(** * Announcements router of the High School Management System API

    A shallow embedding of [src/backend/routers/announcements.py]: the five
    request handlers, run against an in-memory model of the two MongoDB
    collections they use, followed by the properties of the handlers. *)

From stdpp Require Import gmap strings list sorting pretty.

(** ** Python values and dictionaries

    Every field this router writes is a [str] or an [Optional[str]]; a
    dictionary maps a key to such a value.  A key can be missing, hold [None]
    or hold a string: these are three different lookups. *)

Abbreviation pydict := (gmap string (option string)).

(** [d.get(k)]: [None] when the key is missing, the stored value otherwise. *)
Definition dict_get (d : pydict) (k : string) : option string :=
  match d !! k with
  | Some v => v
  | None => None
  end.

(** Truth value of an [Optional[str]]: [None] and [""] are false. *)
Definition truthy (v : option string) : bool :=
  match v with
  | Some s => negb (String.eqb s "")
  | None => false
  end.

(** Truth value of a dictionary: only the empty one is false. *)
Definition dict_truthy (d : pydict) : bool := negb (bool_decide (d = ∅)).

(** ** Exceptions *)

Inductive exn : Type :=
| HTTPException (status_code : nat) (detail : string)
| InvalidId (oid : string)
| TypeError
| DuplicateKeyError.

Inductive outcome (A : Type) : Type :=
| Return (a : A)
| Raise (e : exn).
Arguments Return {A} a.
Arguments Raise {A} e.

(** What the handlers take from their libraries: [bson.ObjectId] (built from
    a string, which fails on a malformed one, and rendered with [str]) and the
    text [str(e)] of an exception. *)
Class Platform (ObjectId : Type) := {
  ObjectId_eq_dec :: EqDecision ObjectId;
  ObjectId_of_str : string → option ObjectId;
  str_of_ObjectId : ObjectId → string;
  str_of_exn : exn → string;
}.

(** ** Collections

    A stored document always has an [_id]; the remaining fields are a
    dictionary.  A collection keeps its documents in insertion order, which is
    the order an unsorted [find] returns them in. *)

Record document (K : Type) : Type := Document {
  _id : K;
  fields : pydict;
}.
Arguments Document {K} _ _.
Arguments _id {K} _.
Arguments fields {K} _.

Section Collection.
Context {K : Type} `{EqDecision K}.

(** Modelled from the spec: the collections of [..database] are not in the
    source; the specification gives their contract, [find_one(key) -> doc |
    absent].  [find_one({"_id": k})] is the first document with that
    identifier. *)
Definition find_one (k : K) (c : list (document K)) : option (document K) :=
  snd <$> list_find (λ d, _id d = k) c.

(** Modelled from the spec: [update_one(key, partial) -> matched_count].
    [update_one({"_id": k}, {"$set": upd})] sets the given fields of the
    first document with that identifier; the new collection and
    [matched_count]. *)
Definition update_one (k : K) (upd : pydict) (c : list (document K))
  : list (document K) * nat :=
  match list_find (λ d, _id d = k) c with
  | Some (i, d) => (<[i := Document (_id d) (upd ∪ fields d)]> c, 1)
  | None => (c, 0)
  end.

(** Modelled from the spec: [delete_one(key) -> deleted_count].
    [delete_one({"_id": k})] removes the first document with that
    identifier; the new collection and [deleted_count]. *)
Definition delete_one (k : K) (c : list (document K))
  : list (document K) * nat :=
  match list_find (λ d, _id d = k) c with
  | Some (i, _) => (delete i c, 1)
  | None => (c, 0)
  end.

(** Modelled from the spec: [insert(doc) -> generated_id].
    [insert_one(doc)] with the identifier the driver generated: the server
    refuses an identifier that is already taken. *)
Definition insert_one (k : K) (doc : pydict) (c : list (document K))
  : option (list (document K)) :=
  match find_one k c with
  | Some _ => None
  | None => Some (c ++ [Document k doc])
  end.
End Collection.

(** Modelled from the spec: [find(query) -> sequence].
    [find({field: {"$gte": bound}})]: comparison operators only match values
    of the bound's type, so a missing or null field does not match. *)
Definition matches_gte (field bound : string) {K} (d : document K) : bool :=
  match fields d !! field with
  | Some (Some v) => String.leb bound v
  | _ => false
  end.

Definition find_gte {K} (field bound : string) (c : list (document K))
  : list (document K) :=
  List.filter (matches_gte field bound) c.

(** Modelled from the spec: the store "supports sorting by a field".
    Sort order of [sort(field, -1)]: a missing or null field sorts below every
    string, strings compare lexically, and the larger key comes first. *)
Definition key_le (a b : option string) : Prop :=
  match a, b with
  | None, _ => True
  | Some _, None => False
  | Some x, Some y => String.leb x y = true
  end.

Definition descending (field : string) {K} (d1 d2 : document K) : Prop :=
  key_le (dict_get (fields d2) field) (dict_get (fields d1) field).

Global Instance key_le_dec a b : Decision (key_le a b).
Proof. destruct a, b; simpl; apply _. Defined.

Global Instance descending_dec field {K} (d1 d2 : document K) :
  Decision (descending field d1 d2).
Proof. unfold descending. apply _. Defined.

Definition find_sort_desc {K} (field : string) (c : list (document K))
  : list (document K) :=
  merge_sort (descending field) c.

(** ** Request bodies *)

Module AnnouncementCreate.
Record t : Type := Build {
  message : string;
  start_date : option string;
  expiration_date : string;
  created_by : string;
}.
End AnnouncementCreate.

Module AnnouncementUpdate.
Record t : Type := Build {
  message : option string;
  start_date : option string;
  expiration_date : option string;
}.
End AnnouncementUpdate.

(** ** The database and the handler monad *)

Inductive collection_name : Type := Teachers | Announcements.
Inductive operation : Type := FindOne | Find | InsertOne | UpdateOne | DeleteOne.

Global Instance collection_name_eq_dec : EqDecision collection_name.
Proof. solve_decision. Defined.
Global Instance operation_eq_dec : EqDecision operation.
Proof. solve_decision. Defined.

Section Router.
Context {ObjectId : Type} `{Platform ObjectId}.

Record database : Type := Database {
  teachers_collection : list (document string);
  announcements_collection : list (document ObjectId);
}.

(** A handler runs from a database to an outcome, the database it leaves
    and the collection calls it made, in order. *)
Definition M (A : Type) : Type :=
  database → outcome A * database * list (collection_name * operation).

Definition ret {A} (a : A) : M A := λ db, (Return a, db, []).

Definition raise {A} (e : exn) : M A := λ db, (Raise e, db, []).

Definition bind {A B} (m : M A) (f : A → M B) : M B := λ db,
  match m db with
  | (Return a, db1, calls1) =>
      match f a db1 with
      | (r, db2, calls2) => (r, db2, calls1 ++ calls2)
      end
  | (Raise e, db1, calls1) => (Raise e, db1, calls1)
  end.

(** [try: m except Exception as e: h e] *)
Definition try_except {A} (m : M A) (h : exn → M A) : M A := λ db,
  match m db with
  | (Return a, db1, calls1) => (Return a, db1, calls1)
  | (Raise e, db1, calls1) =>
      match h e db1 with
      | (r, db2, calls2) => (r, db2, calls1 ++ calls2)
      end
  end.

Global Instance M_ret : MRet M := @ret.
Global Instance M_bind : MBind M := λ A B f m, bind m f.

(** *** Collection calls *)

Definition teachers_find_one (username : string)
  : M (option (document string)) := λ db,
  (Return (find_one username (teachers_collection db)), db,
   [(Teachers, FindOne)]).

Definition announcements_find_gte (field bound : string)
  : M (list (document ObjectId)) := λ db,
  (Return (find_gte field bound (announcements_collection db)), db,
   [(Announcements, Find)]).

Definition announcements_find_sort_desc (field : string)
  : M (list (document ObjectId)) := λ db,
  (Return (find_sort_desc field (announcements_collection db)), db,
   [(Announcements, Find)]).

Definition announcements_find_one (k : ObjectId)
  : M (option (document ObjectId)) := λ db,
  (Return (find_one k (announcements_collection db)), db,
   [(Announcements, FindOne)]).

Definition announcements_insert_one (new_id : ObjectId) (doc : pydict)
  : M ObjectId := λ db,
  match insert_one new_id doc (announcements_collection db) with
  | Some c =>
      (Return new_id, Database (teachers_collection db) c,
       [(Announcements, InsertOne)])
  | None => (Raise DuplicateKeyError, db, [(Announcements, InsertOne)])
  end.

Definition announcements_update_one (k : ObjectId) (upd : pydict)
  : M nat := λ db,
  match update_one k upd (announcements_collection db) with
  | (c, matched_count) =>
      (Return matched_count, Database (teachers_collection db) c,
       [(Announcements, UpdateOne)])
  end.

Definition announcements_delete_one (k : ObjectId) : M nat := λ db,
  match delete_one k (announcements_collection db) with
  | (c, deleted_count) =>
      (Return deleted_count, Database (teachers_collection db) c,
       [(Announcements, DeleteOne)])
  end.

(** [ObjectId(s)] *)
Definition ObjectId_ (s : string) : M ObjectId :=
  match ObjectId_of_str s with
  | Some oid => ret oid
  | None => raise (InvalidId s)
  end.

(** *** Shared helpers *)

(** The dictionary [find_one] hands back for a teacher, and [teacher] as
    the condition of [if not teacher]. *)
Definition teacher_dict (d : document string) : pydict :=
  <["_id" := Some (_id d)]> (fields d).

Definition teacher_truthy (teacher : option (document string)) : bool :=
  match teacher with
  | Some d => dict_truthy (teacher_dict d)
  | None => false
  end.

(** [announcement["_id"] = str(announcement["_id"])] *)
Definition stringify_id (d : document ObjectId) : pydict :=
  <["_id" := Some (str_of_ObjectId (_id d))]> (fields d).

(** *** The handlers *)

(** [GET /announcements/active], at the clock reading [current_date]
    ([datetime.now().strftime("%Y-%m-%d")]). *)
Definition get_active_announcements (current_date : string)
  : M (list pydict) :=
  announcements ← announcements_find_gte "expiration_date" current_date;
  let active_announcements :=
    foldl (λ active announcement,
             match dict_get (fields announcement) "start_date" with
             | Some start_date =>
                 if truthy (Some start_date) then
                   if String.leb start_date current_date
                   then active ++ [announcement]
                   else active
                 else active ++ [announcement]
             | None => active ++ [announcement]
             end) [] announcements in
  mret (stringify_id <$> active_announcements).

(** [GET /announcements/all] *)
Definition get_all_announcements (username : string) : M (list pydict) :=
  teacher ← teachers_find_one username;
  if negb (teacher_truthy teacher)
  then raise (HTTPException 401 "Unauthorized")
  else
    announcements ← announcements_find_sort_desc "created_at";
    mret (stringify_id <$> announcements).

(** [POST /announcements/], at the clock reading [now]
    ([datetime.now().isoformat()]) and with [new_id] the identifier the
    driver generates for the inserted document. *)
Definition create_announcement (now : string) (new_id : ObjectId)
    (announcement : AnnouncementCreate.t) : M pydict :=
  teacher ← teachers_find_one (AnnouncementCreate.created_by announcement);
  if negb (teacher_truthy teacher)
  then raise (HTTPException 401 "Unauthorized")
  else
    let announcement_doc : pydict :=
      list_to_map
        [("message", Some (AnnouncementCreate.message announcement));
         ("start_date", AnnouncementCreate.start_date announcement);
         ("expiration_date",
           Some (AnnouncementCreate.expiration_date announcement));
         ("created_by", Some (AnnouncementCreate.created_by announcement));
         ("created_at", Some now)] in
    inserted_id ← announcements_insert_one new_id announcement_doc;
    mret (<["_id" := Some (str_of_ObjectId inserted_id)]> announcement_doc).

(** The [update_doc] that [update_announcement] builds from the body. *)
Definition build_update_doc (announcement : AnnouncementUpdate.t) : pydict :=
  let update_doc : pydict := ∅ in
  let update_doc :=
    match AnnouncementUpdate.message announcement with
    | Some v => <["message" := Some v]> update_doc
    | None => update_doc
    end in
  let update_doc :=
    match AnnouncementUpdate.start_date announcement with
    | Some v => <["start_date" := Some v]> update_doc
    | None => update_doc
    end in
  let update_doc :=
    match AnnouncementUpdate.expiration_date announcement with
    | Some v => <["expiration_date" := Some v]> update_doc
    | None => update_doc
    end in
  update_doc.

==

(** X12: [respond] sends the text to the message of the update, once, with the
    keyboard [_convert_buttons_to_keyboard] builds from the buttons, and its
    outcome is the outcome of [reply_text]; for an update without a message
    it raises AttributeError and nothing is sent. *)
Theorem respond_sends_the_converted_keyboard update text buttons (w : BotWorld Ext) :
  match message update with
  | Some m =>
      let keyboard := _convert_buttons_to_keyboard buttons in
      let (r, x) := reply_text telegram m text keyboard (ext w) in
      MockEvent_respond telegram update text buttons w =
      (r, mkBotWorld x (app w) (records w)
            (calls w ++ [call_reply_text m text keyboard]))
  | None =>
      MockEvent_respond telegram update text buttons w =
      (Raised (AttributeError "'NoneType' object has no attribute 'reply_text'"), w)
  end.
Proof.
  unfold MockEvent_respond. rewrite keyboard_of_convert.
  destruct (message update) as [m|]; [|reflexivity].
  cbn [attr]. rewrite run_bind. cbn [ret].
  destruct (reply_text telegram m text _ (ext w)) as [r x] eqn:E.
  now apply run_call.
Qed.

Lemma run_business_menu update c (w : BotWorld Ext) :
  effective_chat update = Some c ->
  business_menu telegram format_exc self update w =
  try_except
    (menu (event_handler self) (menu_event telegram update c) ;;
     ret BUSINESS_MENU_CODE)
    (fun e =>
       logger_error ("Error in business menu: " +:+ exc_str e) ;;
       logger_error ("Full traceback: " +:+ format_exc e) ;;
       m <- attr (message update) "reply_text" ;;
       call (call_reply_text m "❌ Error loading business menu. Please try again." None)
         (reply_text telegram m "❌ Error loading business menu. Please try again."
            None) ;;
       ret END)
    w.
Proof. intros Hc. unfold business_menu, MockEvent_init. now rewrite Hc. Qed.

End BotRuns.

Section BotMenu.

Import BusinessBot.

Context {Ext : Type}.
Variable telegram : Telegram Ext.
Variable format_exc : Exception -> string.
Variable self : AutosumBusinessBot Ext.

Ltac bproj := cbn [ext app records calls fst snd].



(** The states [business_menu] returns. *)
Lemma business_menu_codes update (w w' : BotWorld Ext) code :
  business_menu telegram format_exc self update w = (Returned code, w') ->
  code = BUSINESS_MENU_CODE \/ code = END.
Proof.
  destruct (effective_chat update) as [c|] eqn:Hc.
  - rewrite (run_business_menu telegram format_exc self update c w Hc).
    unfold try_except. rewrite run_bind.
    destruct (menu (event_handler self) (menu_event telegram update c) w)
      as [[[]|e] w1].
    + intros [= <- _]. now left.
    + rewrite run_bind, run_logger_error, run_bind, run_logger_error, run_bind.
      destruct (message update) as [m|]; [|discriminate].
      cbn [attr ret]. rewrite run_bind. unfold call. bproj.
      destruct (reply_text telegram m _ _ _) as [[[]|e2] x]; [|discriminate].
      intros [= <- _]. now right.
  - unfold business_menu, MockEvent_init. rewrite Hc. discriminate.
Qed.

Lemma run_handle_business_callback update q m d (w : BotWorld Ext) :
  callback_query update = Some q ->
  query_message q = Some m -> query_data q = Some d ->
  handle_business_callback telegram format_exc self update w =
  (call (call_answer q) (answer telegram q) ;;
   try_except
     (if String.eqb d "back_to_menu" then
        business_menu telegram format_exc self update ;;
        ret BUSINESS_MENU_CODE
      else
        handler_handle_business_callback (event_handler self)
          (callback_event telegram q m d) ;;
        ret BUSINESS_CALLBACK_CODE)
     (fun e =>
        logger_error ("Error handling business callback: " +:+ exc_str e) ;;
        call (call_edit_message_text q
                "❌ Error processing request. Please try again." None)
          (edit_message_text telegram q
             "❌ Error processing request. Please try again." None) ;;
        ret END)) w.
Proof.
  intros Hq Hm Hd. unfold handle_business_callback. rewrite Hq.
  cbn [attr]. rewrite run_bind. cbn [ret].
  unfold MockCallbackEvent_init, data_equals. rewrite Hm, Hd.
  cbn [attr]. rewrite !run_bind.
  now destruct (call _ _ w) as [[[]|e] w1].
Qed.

* * *

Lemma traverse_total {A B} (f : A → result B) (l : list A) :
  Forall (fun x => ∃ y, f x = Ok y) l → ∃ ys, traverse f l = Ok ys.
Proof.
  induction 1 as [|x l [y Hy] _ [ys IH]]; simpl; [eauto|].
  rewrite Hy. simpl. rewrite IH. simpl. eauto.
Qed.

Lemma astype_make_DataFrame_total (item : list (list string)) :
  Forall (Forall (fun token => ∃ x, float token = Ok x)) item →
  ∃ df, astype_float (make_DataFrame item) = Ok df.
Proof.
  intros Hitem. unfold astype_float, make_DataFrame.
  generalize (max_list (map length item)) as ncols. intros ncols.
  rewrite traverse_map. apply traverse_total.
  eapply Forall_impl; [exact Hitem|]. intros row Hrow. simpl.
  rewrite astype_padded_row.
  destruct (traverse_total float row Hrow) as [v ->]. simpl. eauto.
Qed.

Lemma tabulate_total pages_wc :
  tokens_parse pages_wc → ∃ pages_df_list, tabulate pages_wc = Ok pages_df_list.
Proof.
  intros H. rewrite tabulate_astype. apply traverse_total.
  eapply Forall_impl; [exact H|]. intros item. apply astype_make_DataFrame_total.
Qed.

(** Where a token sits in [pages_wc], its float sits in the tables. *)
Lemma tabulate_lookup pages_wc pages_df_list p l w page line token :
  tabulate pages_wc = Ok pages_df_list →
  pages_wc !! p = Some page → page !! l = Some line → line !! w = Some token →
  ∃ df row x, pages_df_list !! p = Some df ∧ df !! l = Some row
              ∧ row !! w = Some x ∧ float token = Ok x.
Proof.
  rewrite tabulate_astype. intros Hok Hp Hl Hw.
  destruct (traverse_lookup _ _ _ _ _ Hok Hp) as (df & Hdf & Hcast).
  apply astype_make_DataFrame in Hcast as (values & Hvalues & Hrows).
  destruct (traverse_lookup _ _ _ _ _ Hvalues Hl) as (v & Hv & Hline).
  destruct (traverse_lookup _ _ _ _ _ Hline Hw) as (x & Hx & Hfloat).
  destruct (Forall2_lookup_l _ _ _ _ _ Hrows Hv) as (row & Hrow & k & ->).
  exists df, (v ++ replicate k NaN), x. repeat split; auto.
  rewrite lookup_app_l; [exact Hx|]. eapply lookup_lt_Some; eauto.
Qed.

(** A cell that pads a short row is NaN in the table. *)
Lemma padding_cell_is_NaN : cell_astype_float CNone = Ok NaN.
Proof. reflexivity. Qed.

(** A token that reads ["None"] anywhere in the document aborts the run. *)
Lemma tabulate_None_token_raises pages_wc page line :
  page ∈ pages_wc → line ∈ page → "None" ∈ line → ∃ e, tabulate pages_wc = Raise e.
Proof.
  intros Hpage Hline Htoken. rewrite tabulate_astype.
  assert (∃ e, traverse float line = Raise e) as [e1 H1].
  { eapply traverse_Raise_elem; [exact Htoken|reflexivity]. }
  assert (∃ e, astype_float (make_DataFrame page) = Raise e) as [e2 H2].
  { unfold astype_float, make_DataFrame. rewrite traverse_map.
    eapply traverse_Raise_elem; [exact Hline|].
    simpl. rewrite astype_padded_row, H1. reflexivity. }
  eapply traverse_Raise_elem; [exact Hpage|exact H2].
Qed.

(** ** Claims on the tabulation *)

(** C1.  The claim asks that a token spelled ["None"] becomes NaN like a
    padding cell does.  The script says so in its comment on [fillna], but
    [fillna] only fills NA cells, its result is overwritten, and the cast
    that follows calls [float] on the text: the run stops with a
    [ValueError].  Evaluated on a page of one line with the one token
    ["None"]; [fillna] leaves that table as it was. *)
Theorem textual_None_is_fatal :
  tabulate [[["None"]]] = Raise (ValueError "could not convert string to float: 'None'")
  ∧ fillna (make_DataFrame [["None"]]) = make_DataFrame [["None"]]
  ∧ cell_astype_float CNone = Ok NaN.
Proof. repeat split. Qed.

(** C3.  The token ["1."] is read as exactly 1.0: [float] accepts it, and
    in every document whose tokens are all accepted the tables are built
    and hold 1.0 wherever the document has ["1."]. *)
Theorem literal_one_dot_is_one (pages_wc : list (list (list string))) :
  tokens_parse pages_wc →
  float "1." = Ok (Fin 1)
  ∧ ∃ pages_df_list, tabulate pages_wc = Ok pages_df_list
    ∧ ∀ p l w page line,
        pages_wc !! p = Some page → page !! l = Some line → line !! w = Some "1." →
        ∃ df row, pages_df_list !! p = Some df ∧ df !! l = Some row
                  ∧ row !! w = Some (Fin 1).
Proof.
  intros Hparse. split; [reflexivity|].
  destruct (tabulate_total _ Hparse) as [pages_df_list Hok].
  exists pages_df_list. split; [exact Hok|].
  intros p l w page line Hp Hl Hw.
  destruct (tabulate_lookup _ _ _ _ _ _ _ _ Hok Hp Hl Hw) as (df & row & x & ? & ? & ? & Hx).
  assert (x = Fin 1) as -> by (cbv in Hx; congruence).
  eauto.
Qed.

**Problem to solve**
Each line of the material that includes the string "loading" is to be counted; give only the final number.

**Response to the exercise**
2